To test the efficacy of the PHONESOAP 3.0, I purposely did not use the PHONESOAP XL for five days. I used my iPhone X as I would normally and on day 5 I sampled the front and back of the phone. I had the director of a local laboratory swab the screen of my iPhone XL and the back of my Speck Ultra Presidio case with sterile swabs. I then placed my iPhone X into the PHONESOAP 3.0 and patiently awaited the 10 minutes. At that point, the lid was opened, the front of the iPhone X was swabbed, and then the sides were gripped, and the back was swabbed. The pre-UV cleaned samples were not as spectacular as those seen before the PHONESOAP XL testing. However, neither of the post-UV cleaned specimens had any bacterial growth. Similar to the experiment with the PHONESOAP XL, the PHONESOAP 3.0 did not disappoint.

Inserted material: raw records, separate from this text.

Definition missing {A} : IO DB (option A * bool * error) := ret (None, false, ErrMsg "missing type").
(** Builds a part from those it takes as parameters. *)
Definition construct (build : Build) (cfg : Config) (s : State) (p : Part)
    : IO DB (Built p) :=
  match p return IO DB (Built p) with
  | PLogger => let! (l, err) := Wiring.newLogger cfg in ret (l, present l, err)
  | PTracing =>
      let! (t, err) := Wiring.NewTracing build.(Build_Version) cfg in
      ret (if failed err then None else Some t, Tracing_enabled t, err)
  | PDatabase =>
      let! (db, err) := Wiring.newDatabase cfg in
      ret (if failed err then None else Some db, present db, err)
  | PTransactor =>
      match built s PDatabase with
      | Some db => plain PTransactor (Transactor.New (present db)) | None => missing end
  | PRedis =>
      match built s PTracing with
      | Some t =>
          let! (client, err) := Wiring.newRedis cfg t in
          ret (if failed err then None else Some client, client, err)
      | None => missing end
  | PLocker =>
      match built s PRedis with
      | Some client => plain PLocker (Wiring.newLocker client) | None => missing end
  | POutboxStore =>
      match built s PDatabase with
      | Some db =>
          let '(store, err) := Wiring.newNotificationOutboxStore db in
          ret (if failed err then None else Some store, false, err)
      | None => missing end
  | PEventRuntime =>
      match built s POutboxStore, built s PLogger with
      | Some store, Some _ => hooking PEventRuntime store | _, _ => missing end
  | PManager =>
      match built s PRedis with
      | Some client => plain PManager (idempotency_New (Wiring.newManager cfg) client)
      | None => missing end
  | PRepository =>
      match built s PDatabase with
      | Some db => plain PRepository (present db) | None => missing end
  | PVerifier =>
      match built s PRegistry with
      | Some registry =>
          checked PVerifier (Wiring.newApplicationVerifier cfg (Some registry)) false
      | None => missing end
  | PService =>
      match built s PRepository, built s PTransactor, built s PLimiter, built s PVerifier with
      | Some _, Some transactor, Some limiter, Some v =>
          checked PService (Service.NewRuntimeService transactor (Some limiter) cfg
            (Some (application_verifier v))) false
      | _, _, _, _ => missing end
  | PSenders =>
      match built s PRegistry with
      | Some r => plain PSenders (NewSenderRegistry (GrpcClient.Registry_HTTP r) cfg)
      | None => missing end
  | PDispatcher =>
      match built s PRepository, built s PTransactor, built s PSenders, built s PRegistry with
      | Some _, Some transactor, Some senders, Some r =>
          plain PDispatcher (NewDispatcher transactor senders (GrpcClient.Registry_HTTP r) cfg)
      | _, _, _, _ => missing end
  | PWorker =>
      match built s PDispatcher, built s PLogger with
      | Some d, Some _ => hooking PWorker (d, Dispatch.NewWorker d cfg) | _, _ => missing end
  | PCleaner =>
      match built s PRepository, built s PLogger with
      | Some _, Some _ => checked PCleaner (Cleaner.NewRetentionCleaner true true cfg) true
      | _, _ => missing end
  | PMetrics =>
      match built s PDatabase, built s PRedis with
      | Some db, Some client =>
          (* a panic of the registration ends the process, as an error does *)
          match Observability.NewMetrics cfg (present db) client with
          | Some m => plain PMetrics m
          | None => ret (None, false, ErrMsg "panic: duplicate metrics collector registration attempted")
          end
      | _, _ => missing end
  | PRegistry =>
      match built s PMetrics with
      | Some m => let! (r, err) := open_registry cfg m in ret (r, present r, err)
      | None => missing end
  | PAuthorizer =>
      match built s PRegistry with
      | Some r => plain PAuthorizer (Wiring.newAuthorizer r) | None => missing end
  | PScheduler =>
      match built s PLocker, built s PMetrics, built s PLogger with
      | Some _, Some _, Some _ =>
          checked PScheduler (Scheduler.New cron_LoadLocation cron_AddFunc cfg) true
      | _, _, _ => missing end
  | PAuth =>
      let! (a, err) := open_auth cfg in
      ret (a, from_option AuthService_verifier false a, err)
  | PHealth =>
      match built s PDatabase, built s PRedis with
      | Some db, Some client => plain PHealth (HealthService.New (present db) client cfg)
      | _, _ => missing end
  | PLimiter =>
      match built s PRedis with
      | Some client => plain PLimiter (Limiter.New client cfg) | None => missing end
  | PHandler =>
      match built s PHealth, built s PService, built s PLogger with
      | Some health, Some service, Some _ => plain PHandler (NewHandler health service)
      | _, _, _ => missing end
  | PGRPC =>
      match built s PAuth, built s PAuthorizer, built s PHealth, built s PService,
        built s PManager, built s PMetrics, built s PLogger with
      | Some auth, Some authorizer, Some health, Some service, Some manager, Some metrics, Some _ =>
          checked PGRPC (GRPCServer.NewServer cfg auth authorizer health service manager
            (Observability.Enabled metrics) code_String) true
      | _, _, _, _, _, _, _ => missing end
  | PHTTP =>
      match built s PHandler, built s PAuth, built s PAuthorizer, built s PLimiter,
        built s PManager, built s PMetrics, built s PTracing, built s PLogger with
      | Some handler, Some auth, Some authorizer, Some limiter, Some manager, Some metrics, Some _,
        Some _ =>
          checked PHTTP (Server.NewServer cfg handler auth authorizer limiter manager
            (Observability.Enabled metrics) build) true
      | _, _, _, _, _, _, _, _ => missing end
  end.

I did not specifically test the sides of the phone, which may have hidden a little from the UV light. The inside of the PHONESOAP XL had more UV lights and more reflective surfaces, which seemed to cover the entire surface of a tablet or phone. Despite this testing limitation, I felt that the claim of 99.9% germ reduction was accurate. The USB-C output was tested using a DROK USB-C LCD Multimeter. Using a USB-C to Lightning cable, I found that my phone charged at 5V/1.25–1.27A. The convenient aspect of the cleaner is that you can place your phone into the cleaner overnight and allow it to charge. After ten minutes, the UV lights will extinguish, and you can enjoy a fully charged device when you awake the following am. There is a place for both the PHONESOAP 3.0 and PHONESOAP XL in my life, but I preferred the XL. I did not like the charging plug of the PHONESOAP 3.0, and this may limit the ability for some people to use the device. The cleaning well will accommodate a Plus sized iPhone and my wife’s iPhone 7 with a Pop Socket. Similar to the XL review completed previously, the PHONESOAP 3.0 agar testing was amazing. I would rate this device at 4/5 stars and the PHONESOAP XL 5/5 stars.